> What is being asked: The result should be an exact copy of the lines from the one with "From Stdlib Require Import ZArith" through the last line of the data below, both included.

> Dataset extract:

━━━━━━━━━━━━━━━━

(** * Two-workshop simulation: a shallow embedding of [simulation.py]

    The development embeds the simulation core of [simulation.py] (class
    [Product], class [Simulation] and the event dispatch of [main]) and
    proves the properties of the line: single occupancy of both workshops,
    the paused/stopped frame property, FIFO order of the WS2 queue, the
    shape of the finished list, the contract of [_schedule_next_ws1] and
    the absence of lookup failures.

    Modelling choices.
    - Python [float] is IEEE binary64: it is modelled by Rocq's primitive
      floats, operation for operation.  Integer operands of mixed
      arithmetic are converted first ([float_of_int]), as Python does.
    - Python [int] is [Z].
    - Attributes that may hold [None] are [option]s; the attributes
      [target_x], [target_y], which do not exist before the first
      assignment, are [option]s too ([None] = attribute absent).
    - A raised exception aborts the call: fallible operations return
      [Result].
    - [random.randint] is a parameter of the model: an arbitrary function
      on an arbitrary generator state, with the library's range contract
      as a hypothesis where it is needed. *)

From Stdlib Require Import ZArith List Bool Lia Sorted.
From Stdlib Require Import Floats.PrimFloat Floats.SpecFloat Floats.FloatOps.
From Stdlib Require String DecimalString.
Import ListNotations.
Import String.StringSyntax.
Delimit Scope string_scope with string.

━━━━━━━━━━━━━━━━

> Exercise answer:
From Stdlib Require Import ZArith List Bool Lia Sorted.
From Stdlib Require Import Floats.PrimFloat Floats.SpecFloat Floats.FloatOps.
From Stdlib Require String DecimalString.
Import ListNotations.
Import String.StringSyntax.
Delimit Scope string_scope with string.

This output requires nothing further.